Livery company of the City of London

The Worshipful Company of Gunmakers, formally the 'Society of the Mistery of Gunmakers of the City of London', is one of the 114 livery companies of the City of London. It is one of very few livery companies still exercising powers in its traditional area of influence, and to this day plays a regulatory role in overseeing the work of the Proof House. The Company also has charitable aims, and established The Gunmakers Trust in 2003 with "the principle aim of supporting the craft skills associated with traditional gunmaking".

The Gunmakers' Company is one of the 'ancient livery companies' and ranks seventy-third in the order of precedence of the livery companies. The Company's motto is Probis Civibus Canones Probentur ("May guns be proved for honest citizens").

== History ==
The Gunmakers' Company received its royal charter of incorporation in 1637, during the reign of King Charles I. Under the provisions of this charter, the Company has performed statutory duties to regulate the safety of firearms in the United Kingdom for nearly 400 years. To this end, the Company was given broad powers of "search view gage proof trial and markings" of firearms. The Proof House continues to prove guns on a daily basis, and the power to search (with a police constable) for unproved guns and seize them is still vested in the Company today. The charter also granted the Company their proof mark, the letters 'GP' crowned, which remains in use to this day.

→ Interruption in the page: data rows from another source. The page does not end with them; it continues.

(* ===== verification/FlashMmapHistory.v ===== *)
(** * Flash mapping: histories of calls *)
From S2P Require Import Prelude Mem EspFlash FlashMmap FlashMmapProofs FlashMmapClient.

Section history.
Context {menv : MmapEnv} (Hchip : chip_size <= 2 ^ 24).
Implicit Types (sp : mmap_spec) (s : mmap_state) (m : mapping) (i : Z) (pages : list Z).

(** ** Mapping *)
Lemma find_ext {A} (f g : A -> bool) l : (forall x, x ∈ l -> f x = g x) -> find f l = find g l.
Proof. induction l as [|x l IH]; intros H; [done|]. cbn. rewrite (H x) by set_solver. rewrite IH by set_solver. done. Qed.

Lemma find_window_run pages s n : forall start, find_window n start pages s = find (fun st => window_matches st pages s) (seqZ start (Z.of_nat n)).
Proof.
  induction n as [|n IH]; intros start; [done|]. rewrite seqZ_cons by lia. cbn [find_window find]. rewrite IH.
  replace (Z.pred (Z.of_nat (S n))) with (Z.of_nat n) by lia. by replace (Z.succ start) with (start + 1) by lia.
Qed.

Lemma entry_state sp s i : mmap_inv sp s -> 0 <= i < 256 ->
  match used sp i with
  | None => s_mmap_page_refcnt s i = 0 /\ pro s i = INVALID_ENTRY_VAL
  | Some p => s_mmap_page_refcnt s i <> 0 /\ pro s i = p /\ app s i = p
  end.
Proof.
  intros I Hi. destruct (mi_refcnt _ _ I i Hi) as [R _]. destruct (used sp i) as [p|] eqn:E.
  - apply used_by in E. pose proof (user_counts _ _ _ E). split; [lia|]. by apply (mi_pages _ _ I).
  - apply used_users in E. split; [lia|]. by apply (mi_unused _ _ I).
Qed.

Lemma matches_fits sp s start pages : mmap_inv sp s -> 0 <= start -> start + lenZ pages <= 256 -> window_matches start pages s = fits sp start pages.
Proof.
  intros I H0 H1. apply eq_true_iff_eq. rewrite window_matches_spec, fits_spec.
  assert (E : forall i p, window_page start pages i = Some p -> (s_mmap_page_refcnt s i = 0 \/ pro s i = p) <-> (used sp i = None \/ used sp i = Some p)).
  { intros i p Hp. assert (Hi : start <= i < start + lenZ pages) by (apply window_page_in; by eexists).
    pose proof (entry_state sp s i I ltac:(lia)) as S. destruct (used sp i) as [q|]; [destruct S as (S1 & -> & _)|destruct S as [-> S2]].
    - split; [intros [?| ->]; [done|by right]|intros [?|[= ->]]; [done|by right]].
    - split; by left. }
  split; intros H i p Hp; apply (E i p Hp), H, Hp.
Qed.

Lemma pages_inside_run pages : forallb (fun p => p <? 2 ^ 15) pages = true -> pages_inside pages = Ok (forallb page_exists pages).
Proof.
  induction pages as [|p pages IH]; [done|]. cbn [forallb pages_inside]. intros [Hp%Z.ltb_lt Hps]%andb_true_iff. unfold page_exists at 1.
  destruct (Z.ltb_spec p 0); [destruct (Z.leb_spec 0 p); [lia|done]|]. destruct (Z.leb_spec 0 p); [|lia].
  destruct (Z.leb_spec (2 ^ 31) (p * SPI_FLASH_MMU_PAGE_SIZE)); [unfold SPI_FLASH_MMU_PAGE_SIZE in *; lia|].
  destruct (Z.leb_spec chip_size (p * SPI_FLASH_MMU_PAGE_SIZE)), (Z.ltb_spec (p * SPI_FLASH_MMU_PAGE_SIZE) chip_size); cbn [andb]; try lia; [done|]. by apply IH.
Qed.

(** The count of the new block does not matter to the start-up. *)
Lemma init_page_alloc s i n : init_page (s <| allocated := n |>) i = (init_page s i) <| allocated := n |>.
Proof.
  unfold init_page. change (pro (s <| allocated := n |>) i) with (pro s i). change (app (s <| allocated := n |>) i) with (app s i).
  destruct (negb (pro s i =? app s i)); by case_match.
Qed.
Lemma init_alloc s n : spi_flash_mmap_init (s <| allocated := n |>) = (spi_flash_mmap_init s) <| allocated := n |>.
Proof.
  unfold spi_flash_mmap_init. change (s_mmap_page_refcnt (s <| allocated := n |>) DROM0_PAGES_START) with (s_mmap_page_refcnt s DROM0_PAGES_START).
  destruct (negb _); [done|]. generalize (seqZ 0 (REGIONS_COUNT * PAGES_PER_REGION)). intros l. revert s.
  induction l as [|i l IH]; intros s; [done|]. cbn [foldl]. by rewrite init_page_alloc, IH.
Qed.

Lemma init_inv sp s : mmap_inv sp s -> spi_flash_mmap_init s = s.
Proof.
  intros I. destruct (mi_first _ _ I) as [p Hp]. destruct (mi_refcnt _ _ I 0) as [R _]; [lia|]. pose proof (user_counts sp 0 p ltac:(by left)) as U.
  unfold spi_flash_mmap_init. change DROM0_PAGES_START with 0. rewrite R. destruct (Z.eqb_spec (users sp 0) 0); [lia|done].
Qed.

Lemma region_bounds memory : let '(b, n, _) := get_mmu_region memory in 0 <= b /\ 0 < n /\ b + n <= 256.
Proof. destruct memory; cbn; unfold DROM0_PAGES_START, IROM0_PAGES_END, PRO_IRAM0_FIRST_USABLE_PAGE; cbv; intuition congruence. Qed.

Lemma users_cons sp m i lst lk : users (mkSpec (boot sp) (m :: live sp) lst lk) i = users sp i + match m_page m i with Some _ => 1 | None => 0 end.
Proof. unfold users. cbn [live boot omap list_omap]. cbn. destruct (m_page m i); [rewrite lenZ_cons|]; lia. Qed.

(** A new mapping in the list keeps the invariant. *)
Lemma placed_inv sp s s' m start : mmap_inv sp s -> m_start m = start -> (exists memory, placed_at m memory start) -> Forall (fun p => 0 <= p < 256) (m_pages m) ->
  window_ready start (m_pages m) s -> (forall i, is_Some (m_page m i) -> users sp i < 255) -> m_handle m = last sp + 1 -> last sp + 1 < 2 ^ 32 ->
  placed start (m_pages m) (s <| allocated := allocated s + 1 |>) s' -> forall b, (b = false -> stale s' = stale s /\ forall i, start <= i < start + lenZ (m_pages m) -> s_mmap_page_refcnt s i <> 0) ->
  mmap_inv (mkSpec (boot sp) (m :: live sp) (last sp + 1) (leaked sp))
    (let s := s' <| s_mmap_last_handle := m_handle m |> <| s_mmap_entries_head := mkEntry (m_handle m) start (lenZ (m_pages m)) :: s_mmap_entries_head s' |> in
     if b : bool then Cache_Flush s else s).
Proof.
  intros I Est Pl Fp Rd Few Eh Hl [SL C0 P0 A0] b Fl.
  assert (C : forall i, s_mmap_page_refcnt s' i = s_mmap_page_refcnt s i + match window_page start (m_pages m) i with Some _ => 1 | None => 0 end) by exact C0.
  assert (P : forall i, pro s' i = default (pro s i) (window_page start (m_pages m) i)) by exact P0.
  assert (A : forall i, app s' i = default (app s i) (window_page start (m_pages m) i)) by exact A0. clear C0 P0 A0. destruct Pl as [mem Pl]. pose proof (start_placed _ _ _ Pl) as (_ & H0 & H1).
  assert (Ep : forall i, m_page m i = window_page start (m_pages m) i) by (intros i; unfold m_page; by rewrite Est).
  set (s1 := _ <| s_mmap_entries_head := _ |>). set (s2 := if b then _ else _).
  assert (Same : pro_table s2 = pro_table s' /\ app_table s2 = app_table s' /\ refcnt_table s2 = refcnt_table s') by (unfold s2, s1; by destruct b).
  destruct Same as (T1 & T2 & T3).
  assert (C2 : forall i, s_mmap_page_refcnt s2 i = s_mmap_page_refcnt s' i) by (intros i; unfold s_mmap_page_refcnt; by rewrite T3).
  assert (P2 : forall i, pro s2 i = pro s' i) by (intros i; unfold pro; by rewrite T1). assert (A2 : forall i, app s2 i = app s' i) by (intros i; unfold app; by rewrite T2).
  split; cbn [boot live last leaked].
  - apply (mi_first _ _ I).
  - unfold s2, s1. destruct b; cbn; rewrite Est, (sl_entries _ _ SL); cbn; by rewrite (mi_entries _ _ I).
  - destruct (mi_last _ _ I). split; [unfold s2, s1; by destruct b|lia].
  - pose proof (mi_alloc _ _ I) as Al. pose proof (sl_alloc _ _ SL) as Al'. cbn in Al'. rewrite lenZ_cons. unfold s2, s1. destruct b; cbn; lia.
  - destruct (mi_handles _ _ I) as [N F]. destruct (mi_last _ _ I). split.
    + cbn [map]. apply NoDup_cons. split; [|done]. intros (m' & E & Hm')%list_elem_of_fmap. rewrite Forall_forall in F. specialize (F m' Hm'). lia.
    + constructor; [lia|]. eapply Forall_impl; [exact F|]. cbn. intros x ?. lia.
  - constructor; [|apply (mi_windows _ _ I)]. split; [by exists mem, start|done].
  - intros i Hi. destruct (mi_refcnt _ _ I i Hi) as [R Rl]. rewrite users_cons, C2, C, R, Ep. split; [done|].
    specialize (Few i). rewrite Ep in Few. destruct (window_page start (m_pages m) i); [specialize (Few ltac:(by eexists))|]; lia.
  - intros i p Hi H. rewrite P2, A2, P, A. destruct (window_page start (m_pages m) i) as [q|] eqn:Eq; cbn [default].
    + assert (E : q = p); [|by subst]. destruct H as [H|H].
      * pose proof (user_counts sp i p ltac:(by left)). destruct (Rd i q Eq) as (_ & _ & _ & R4). destruct (mi_refcnt _ _ I i Hi) as [R _].
        destruct (R4 ltac:(lia)) as [<- _]. by apply (mi_pages _ _ I); [|left].
      * apply Exists_cons in H as [H|H]; [rewrite Ep in H; congruence|].
        pose proof (user_counts sp i p ltac:(by right)). destruct (Rd i q Eq) as (_ & _ & _ & R4). destruct (mi_refcnt _ _ I i Hi) as [R _].
        destruct (R4 ltac:(lia)) as [<- _]. by apply (mi_pages _ _ I); [|right].
    + apply (mi_pages _ _ I i p Hi). destruct H as [H|H]; [by left|]. apply Exists_cons in H as [H|H]; [rewrite Ep in H; congruence|by right].
  - intros i Hi. rewrite users_cons, Ep, P2, A2, P, A. pose proof (users_nonneg sp i). destruct (window_page start (m_pages m) i); cbn [default]; [lia|].
    rewrite Z.add_0_r. by apply (mi_unused _ _ I).
  - intros i Hi Hst. unfold s2, s1 in Hst. destruct b; [set_solver|]. cbn in Hst. destruct (Fl eq_refl) as [F1 F2]. rewrite F1 in Hst. pose proof (mi_stale _ _ I i Hi Hst) as U.
    rewrite users_cons, Ep, U. destruct (window_page start (m_pages m) i) eqn:Eq; [|done]. exfalso. apply (F2 i); [apply window_page_in; by eexists|]. by rewrite (proj1 (mi_refcnt _ _ I i Hi)).
Qed.
(* ===== verification/Console.v ===== *)
(** * Console commands ([components/console/commands.c])

    A list of commands, in the order of their registration, and a buffer into which
    a command line is copied before [SplitArgv] cuts it into arguments.  The
    handlers of the application, [invoke], get the state of the console: their
    arguments lie in its buffer.  A freed block keeps its pointers ([Freed], [None]
    in the list), so that an access to it is a [Fault].  [alloc] and [halloc] say
    whether the heap has the blocks asked for.  Strings are lists of characters
    without the terminating zero. *)
From S2P Require Import Prelude Mem EspFlash CString SplitArgv.

(** ** State *)
Definition ANSI_COLOR_DEFAULT := 39.

Record esp_console_config_t := mkConfig {
  max_cmdline_length : Z; max_cmdline_args : Z; hint_color : Z; hint_bold : Z
}.
#[export] Instance rebuild_config : Rebuild esp_console_config_t :=
  fun c => mkConfig (max_cmdline_length c) (max_cmdline_args c) (hint_color c) (hint_bold c).

(** The handler of the help command, or one of the application; [argtable] is a
    pointer to the tables of the argument parser. *)
Inductive cmd_func := help_func | app_func (f : Z).
Record esp_console_cmd_t := mkCmd {
  cmd_command : option (list Z); cmd_help : option (list Z); cmd_hint : option (list Z);
  cmd_func_ptr : cmd_func; cmd_argtable : option Z
}.
Record cmd_item_t := mkItem {
  command : list Z; help : option (list Z); hint : option (list Z); func : cmd_func; argtable : option Z
}.

Inductive buffer := Null | Freed | Live (buf : list Z).

(** [printed] is what the help command has written: name, hint, help and arguments. *)
Record console := mkConsole {
  s_cmd_list : list (option cmd_item_t);
  s_config : esp_console_config_t;
  s_tmp_line_buf : buffer;
  printed : list (list Z * list Z * list Z * option Z)
}.
#[export] Instance rebuild_console : Rebuild console :=
  fun s => mkConsole (s_cmd_list s) (s_config s) (s_tmp_line_buf s) (printed s).

(** The handlers of the application, with [argc] and [argv]; the syntax of an
    argument table as [arg_print_syntax] prints it, if the stream could be opened. *)
Class ConsoleEnv := {
  invoke : Z -> Z -> list (option Z) -> console -> outcome (Z * console);
  arg_syntax : Z -> option (list Z)
}.

Section console.
Context {cenv : ConsoleEnv}.
Implicit Types s : console.

(** ** The list: every node on the way is read *)
Fixpoint walk (l : list (option cmd_item_t)) : outcome (list cmd_item_t) :=
  match l with
  | [] => Ok []
  | None :: _ => Fault
  | Some it :: l => its ← walk l; Ok (it :: its)
  end.
Fixpoint find_item (p : cmd_item_t -> bool) (l : list (option cmd_item_t)) : outcome (option cmd_item_t) :=
  match l with
  | [] => Ok None
  | None :: _ => Fault
  | Some it :: l => if p it then Ok (Some it) else find_item p l
  end.

(** ** Operations *)
Definition esp_console_init (alloc : bool) (config : esp_console_config_t) s : Z * console :=
  match s_tmp_line_buf s with
  | Null =>
      let s := s <| s_config := if hint_color config =? 0 then config <| hint_color := ANSI_COLOR_DEFAULT |> else config |> in
      if negb alloc then (ESP_ERR_NO_MEM, s)
      else (ESP_OK, s <| s_tmp_line_buf := Live (repeat 0 (Z.to_nat (max_cmdline_length config))) |>)
  | _ => (ESP_ERR_INVALID_STATE, s)
  end.

Definition esp_console_deinit s : outcome (Z * console) :=
  match s_tmp_line_buf s with
  | Null => Ok (ESP_ERR_INVALID_STATE, s)
  | Freed => Fault
  | Live _ =>
      let s := s <| s_tmp_line_buf := Freed |> in
      _ ← walk (s_cmd_list s);
      Ok (ESP_OK, s <| s_cmd_list := map (fun _ => None) (s_cmd_list s) |>)
  end.

Definition item_hint (halloc : bool) (cmd : esp_console_cmd_t) : option (list Z) :=
  match cmd_hint cmd, cmd_argtable cmd with
  | Some h, _ => if halloc then Some (SPACE :: h) else None
  | None, Some t => arg_syntax t
  | None, None => None
  end.

Definition esp_console_cmd_register (alloc halloc : bool) (cmd : esp_console_cmd_t) s : outcome (Z * console) :=
  if negb alloc then Ok (ESP_ERR_NO_MEM, s)
  else
    match cmd_command cmd with
    | None => Ok (ESP_ERR_INVALID_ARG, s)
    | Some name =>
        if existsb (fun c => c =? SPACE) name then Ok (ESP_ERR_INVALID_ARG, s)
        else
          let item := mkItem name (cmd_help cmd) (item_hint halloc cmd) (cmd_func_ptr cmd) (cmd_argtable cmd) in
          _ ← walk (s_cmd_list s);
          Ok (ESP_OK, s <| s_cmd_list := s_cmd_list s ++ [Some item] |>)
    end.

(** The completions that are added. *)
Definition esp_console_get_completion (buf : list Z) s : outcome (list (list Z)) :=
  let len := length buf in
  if Nat.eqb len 0 then Ok []
  else
    its ← walk (s_cmd_list s);
    Ok (map command (filter (fun it => strncmp buf (command it) len = 0) its)).

(** The hint, the color and whether it is bold, or nothing. *)
Definition esp_console_get_hint (buf : list Z) s : outcome (option (option (list Z) * Z * Z)) :=
  let len := length buf in
  it ← find_item (fun it => Nat.eqb (length (command it)) len && (strncmp buf (command it) len =? 0)) (s_cmd_list s);
  Ok (match it with
      | Some it => Some (hint it, hint_color (s_config s), hint_bold (s_config s))
      | None => None
      end).

Definition find_command_by_name (name : list Z) s : outcome (option cmd_item_t) :=
  find_item (fun it => strcmp name (command it) =? 0) (s_cmd_list s).

Definition help_command s : outcome (Z * console) :=
  its ← walk (s_cmd_list s);
  let rows := omap (fun it => match help it with None => None | Some h => Some (command it, default [] (hint it), h, argtable it) end) its in
  Ok (0, s <| printed := printed s ++ rows |>).

Definition call_func (f : cmd_func) (argc : Z) (argv : list (option Z)) s : outcome (Z * console) :=
  match f with help_func => help_command s | app_func f => invoke f argc argv s end.

(** The error, [*cmd_ret] if it is set, and the state. *)
Definition esp_console_run (alloc : bool) (cmdline : list Z) s : outcome (Z * option Z * console) :=
  match s_tmp_line_buf s with
  | Null => Ok (ESP_ERR_INVALID_STATE, None, s)
  | b =>
      if negb alloc then Ok (ESP_ERR_NO_MEM, None, s)
      else
        let argv := repeat None (Z.to_nat (max_cmdline_args (s_config s))) in
        match b with
        | Live buf =>
            buf ← strlcpy buf cmdline (max_cmdline_length (s_config s));
            '(argc, buf, argv) ← esp_console_split_argv buf argv (max_cmdline_args (s_config s));
            let s := s <| s_tmp_line_buf := Live buf |> in
            if argc =? 0 then Ok (ESP_ERR_INVALID_ARG, None, s)
            else
              p ← array_get argv 0;
              match p ≫= c_string buf with
              | None => Fault
              | Some name =>
                  cmd ← find_command_by_name name s;
                  match cmd with
                  | None => Ok (ESP_ERR_NOT_FOUND, None, s)
                  | Some cmd =>
                      '(ret, s) ← call_func (func cmd) argc argv s;
                      Ok (ESP_OK, Some ret, s)
                  end
              end
        | _ => Fault
        end
  end.

Definition help_cmd : esp_console_cmd_t :=
  mkCmd (Some (chars "help")) (Some (chars "Print the list of registered commands")) None help_func None.
Definition esp_console_register_help_command (alloc : bool) s : outcome (Z * console) :=
  esp_console_cmd_register alloc true help_cmd s.
End console.
(* ===== verification/HttpdHeaders.v ===== *)
(** * HTTP server: parameters and headers of a request

    The search in a query string, and the headers: what the callbacks of the parser
    leave in the scratch buffer and what the searches find there. *)
From S2P Require Import Prelude EspFlash CString Httpd HttpdTxrx HttpdUri HttpdParse.

(** Names are compared without case. *)
Definition same_name (a b : list Z) : bool := bool_decide (map tolower a = map tolower b).

Lemma tolower_pos c : 0 < c -> 0 < tolower c.
Proof. intros Hc. unfold tolower. destruct (_ && _); lia. Qed.
Lemma lower_string l : is_string l -> is_string (map tolower l).
Proof. induction 1; constructor; [by apply tolower_pos|done]. Qed.
(** The test of the code: the lengths, and the first characters. *)
Lemma name_test name key rest n : n = length name \/ n = length key ->
  negb (Nat.eqb (length name) (length key)) || negb (strncasecmp (name ++ rest) key n =? 0) = negb (same_name name key).
Proof.
  intros Hn. unfold same_name, strncasecmp. destruct (Nat.eqb_spec (length name) (length key)) as [El|El]; cbn [negb orb].
  - assert (E : strncmp (map tolower (name ++ rest)) (map tolower key) n = 0 <-> map tolower name = map tolower key).
    { rewrite map_app, strncmp_take by (rewrite ?length_app, !length_map; lia).
      rewrite take_app_le, !take_ge by (rewrite ?length_map; lia). done. }
    case_bool_decide as Hs; [by rewrite (proj2 E Hs)|]. by rewrite (proj2 (Z.eqb_neq _ _)) by tauto.
  - rewrite bool_decide_eq_false_2; [done|]. intros E%(f_equal length). rewrite !length_map in E. done.
Qed.

(** ** Copying a value to the caller *)

(** The buffer after a value was copied: it is cut to the buffer, with a zero. *)
Definition copied (v buf : list Z) (size : Z) : Z * list Z :=
  if size =? 0 then (ESP_ERR_HTTPD_RESULT_TRUNC, buf)
  else
    let w := take (Z.to_nat (size - 1)) v ++ [0] in
    (if lenZ v <? size then ESP_OK else ESP_ERR_HTTPD_RESULT_TRUNC, w ++ drop (length w) buf).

The first proof house was built in 1657 and located near the Tower of London in Aldgate on land owned by John Silke. Since 1675, the company has been located at the Proof House (commercially known as 'The London Proof House Limited') on Commercial Road, just east (outside) of Aldgate and the old City walls, in Whitechapel. It is unique amongst livery companies for having always been located outside the City Wall.